### [Action item]
Each line from the material with the word "Hacc" in it must be copied.

### [Supplied records]

○ ○ ○

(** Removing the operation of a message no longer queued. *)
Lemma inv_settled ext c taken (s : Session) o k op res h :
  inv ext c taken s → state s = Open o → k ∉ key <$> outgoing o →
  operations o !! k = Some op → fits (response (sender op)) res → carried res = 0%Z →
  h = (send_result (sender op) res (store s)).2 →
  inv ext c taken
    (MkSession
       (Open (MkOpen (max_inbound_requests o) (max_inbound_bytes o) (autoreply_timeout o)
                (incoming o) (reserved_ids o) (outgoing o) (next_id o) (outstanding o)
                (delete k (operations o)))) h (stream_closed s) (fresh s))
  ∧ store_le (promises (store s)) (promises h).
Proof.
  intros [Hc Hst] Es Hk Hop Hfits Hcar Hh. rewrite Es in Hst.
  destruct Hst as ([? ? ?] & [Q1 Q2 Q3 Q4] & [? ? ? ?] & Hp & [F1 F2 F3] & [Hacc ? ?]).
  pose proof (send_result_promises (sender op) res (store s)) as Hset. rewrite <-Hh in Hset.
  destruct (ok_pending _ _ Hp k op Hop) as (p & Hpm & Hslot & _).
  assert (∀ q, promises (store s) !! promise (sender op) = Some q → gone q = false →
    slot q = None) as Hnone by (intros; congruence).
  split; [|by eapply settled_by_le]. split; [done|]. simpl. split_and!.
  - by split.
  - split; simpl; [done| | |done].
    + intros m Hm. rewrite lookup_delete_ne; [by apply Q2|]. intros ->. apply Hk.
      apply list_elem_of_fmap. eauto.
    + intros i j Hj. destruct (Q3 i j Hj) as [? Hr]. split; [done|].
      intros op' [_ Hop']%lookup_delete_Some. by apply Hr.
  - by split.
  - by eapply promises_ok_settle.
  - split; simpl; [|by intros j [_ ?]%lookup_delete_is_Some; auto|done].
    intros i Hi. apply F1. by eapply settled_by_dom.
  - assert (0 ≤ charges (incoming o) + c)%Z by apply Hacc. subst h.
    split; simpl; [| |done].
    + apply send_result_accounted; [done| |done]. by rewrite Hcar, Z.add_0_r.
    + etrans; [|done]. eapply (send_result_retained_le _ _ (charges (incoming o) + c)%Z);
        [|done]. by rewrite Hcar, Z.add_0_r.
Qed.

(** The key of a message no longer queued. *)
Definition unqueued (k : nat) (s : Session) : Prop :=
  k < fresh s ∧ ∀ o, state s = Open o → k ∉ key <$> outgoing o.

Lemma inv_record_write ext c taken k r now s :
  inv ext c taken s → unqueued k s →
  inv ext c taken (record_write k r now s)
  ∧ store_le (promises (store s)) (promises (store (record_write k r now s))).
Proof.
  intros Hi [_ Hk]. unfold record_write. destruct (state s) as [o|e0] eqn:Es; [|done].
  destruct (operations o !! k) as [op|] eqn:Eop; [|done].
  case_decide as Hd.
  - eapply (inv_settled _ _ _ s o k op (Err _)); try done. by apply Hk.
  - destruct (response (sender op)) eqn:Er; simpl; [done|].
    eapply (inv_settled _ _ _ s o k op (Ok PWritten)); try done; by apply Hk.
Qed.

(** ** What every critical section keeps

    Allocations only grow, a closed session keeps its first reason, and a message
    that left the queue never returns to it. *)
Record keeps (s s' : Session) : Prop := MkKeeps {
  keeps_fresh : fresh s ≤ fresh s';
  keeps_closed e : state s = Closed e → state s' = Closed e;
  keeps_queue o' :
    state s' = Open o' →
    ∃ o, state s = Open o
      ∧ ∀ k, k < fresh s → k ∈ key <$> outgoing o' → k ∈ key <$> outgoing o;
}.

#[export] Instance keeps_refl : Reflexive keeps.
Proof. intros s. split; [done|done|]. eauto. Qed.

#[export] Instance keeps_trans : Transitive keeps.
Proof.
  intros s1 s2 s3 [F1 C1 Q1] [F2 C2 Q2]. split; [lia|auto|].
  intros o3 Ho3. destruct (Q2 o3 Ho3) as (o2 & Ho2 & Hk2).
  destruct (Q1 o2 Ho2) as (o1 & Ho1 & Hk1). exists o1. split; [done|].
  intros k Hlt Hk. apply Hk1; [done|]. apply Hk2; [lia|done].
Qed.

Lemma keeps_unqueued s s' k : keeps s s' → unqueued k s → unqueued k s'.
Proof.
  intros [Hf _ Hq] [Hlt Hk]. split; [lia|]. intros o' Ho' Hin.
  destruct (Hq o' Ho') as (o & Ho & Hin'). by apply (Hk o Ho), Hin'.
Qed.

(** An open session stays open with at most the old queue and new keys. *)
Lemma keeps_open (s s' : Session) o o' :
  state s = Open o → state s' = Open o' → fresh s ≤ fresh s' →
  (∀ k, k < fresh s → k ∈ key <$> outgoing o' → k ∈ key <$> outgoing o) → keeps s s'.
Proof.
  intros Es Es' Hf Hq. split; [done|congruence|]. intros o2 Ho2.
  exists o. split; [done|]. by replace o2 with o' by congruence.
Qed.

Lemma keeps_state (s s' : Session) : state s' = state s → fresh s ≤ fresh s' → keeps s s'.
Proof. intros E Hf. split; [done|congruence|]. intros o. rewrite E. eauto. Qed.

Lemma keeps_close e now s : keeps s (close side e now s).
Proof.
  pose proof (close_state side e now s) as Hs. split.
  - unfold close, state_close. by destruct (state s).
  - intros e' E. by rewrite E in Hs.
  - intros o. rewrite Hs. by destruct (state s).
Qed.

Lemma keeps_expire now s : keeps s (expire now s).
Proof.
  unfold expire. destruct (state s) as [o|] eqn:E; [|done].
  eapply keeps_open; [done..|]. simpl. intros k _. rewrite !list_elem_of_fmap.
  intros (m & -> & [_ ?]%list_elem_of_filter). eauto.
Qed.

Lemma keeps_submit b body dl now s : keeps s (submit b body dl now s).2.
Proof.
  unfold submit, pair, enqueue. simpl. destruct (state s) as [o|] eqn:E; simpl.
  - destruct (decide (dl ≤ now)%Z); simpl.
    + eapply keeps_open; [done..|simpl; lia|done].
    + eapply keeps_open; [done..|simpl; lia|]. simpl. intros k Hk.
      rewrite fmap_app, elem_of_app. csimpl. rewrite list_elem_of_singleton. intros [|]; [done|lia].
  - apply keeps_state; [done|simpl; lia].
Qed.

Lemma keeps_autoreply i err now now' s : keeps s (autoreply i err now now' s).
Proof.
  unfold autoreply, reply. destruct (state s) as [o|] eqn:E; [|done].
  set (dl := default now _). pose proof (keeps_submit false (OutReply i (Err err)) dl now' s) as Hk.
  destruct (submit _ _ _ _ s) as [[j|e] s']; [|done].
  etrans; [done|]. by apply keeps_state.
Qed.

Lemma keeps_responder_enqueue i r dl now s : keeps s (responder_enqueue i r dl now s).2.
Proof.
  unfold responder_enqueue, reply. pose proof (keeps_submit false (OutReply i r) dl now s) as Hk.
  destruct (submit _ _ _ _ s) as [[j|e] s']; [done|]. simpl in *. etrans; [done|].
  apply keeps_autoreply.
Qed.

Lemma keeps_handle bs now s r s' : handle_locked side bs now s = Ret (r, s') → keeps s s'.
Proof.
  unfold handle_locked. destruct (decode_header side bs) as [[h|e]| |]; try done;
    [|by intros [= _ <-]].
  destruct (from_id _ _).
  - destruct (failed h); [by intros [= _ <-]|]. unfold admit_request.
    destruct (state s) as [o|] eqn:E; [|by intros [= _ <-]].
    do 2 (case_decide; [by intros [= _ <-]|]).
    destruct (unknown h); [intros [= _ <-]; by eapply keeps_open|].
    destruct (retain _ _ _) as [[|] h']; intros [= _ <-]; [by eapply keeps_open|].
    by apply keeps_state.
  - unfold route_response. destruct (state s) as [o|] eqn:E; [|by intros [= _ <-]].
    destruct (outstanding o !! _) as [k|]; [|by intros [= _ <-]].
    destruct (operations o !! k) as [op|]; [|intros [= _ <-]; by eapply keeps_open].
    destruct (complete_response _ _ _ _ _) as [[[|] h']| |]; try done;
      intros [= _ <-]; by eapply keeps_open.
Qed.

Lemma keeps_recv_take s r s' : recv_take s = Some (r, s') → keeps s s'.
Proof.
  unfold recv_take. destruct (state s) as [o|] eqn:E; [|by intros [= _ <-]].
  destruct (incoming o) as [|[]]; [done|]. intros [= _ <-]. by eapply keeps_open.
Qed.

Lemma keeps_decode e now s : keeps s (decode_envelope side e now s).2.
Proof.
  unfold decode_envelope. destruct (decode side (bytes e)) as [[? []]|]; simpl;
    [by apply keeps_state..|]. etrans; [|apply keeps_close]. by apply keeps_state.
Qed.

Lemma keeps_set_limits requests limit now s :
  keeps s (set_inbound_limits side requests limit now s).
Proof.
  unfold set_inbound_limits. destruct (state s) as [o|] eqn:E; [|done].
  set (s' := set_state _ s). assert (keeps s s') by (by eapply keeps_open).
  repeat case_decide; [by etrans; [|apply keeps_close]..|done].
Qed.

○ ○ ○

### [Output for this task]
  destruct Hst as ([? ? ?] & [Q1 Q2 Q3 Q4] & [? ? ? ?] & Hp & [F1 F2 F3] & [Hacc ? ?]).
  - assert (0 ≤ charges (incoming o) + c)%Z by apply Hacc. subst h.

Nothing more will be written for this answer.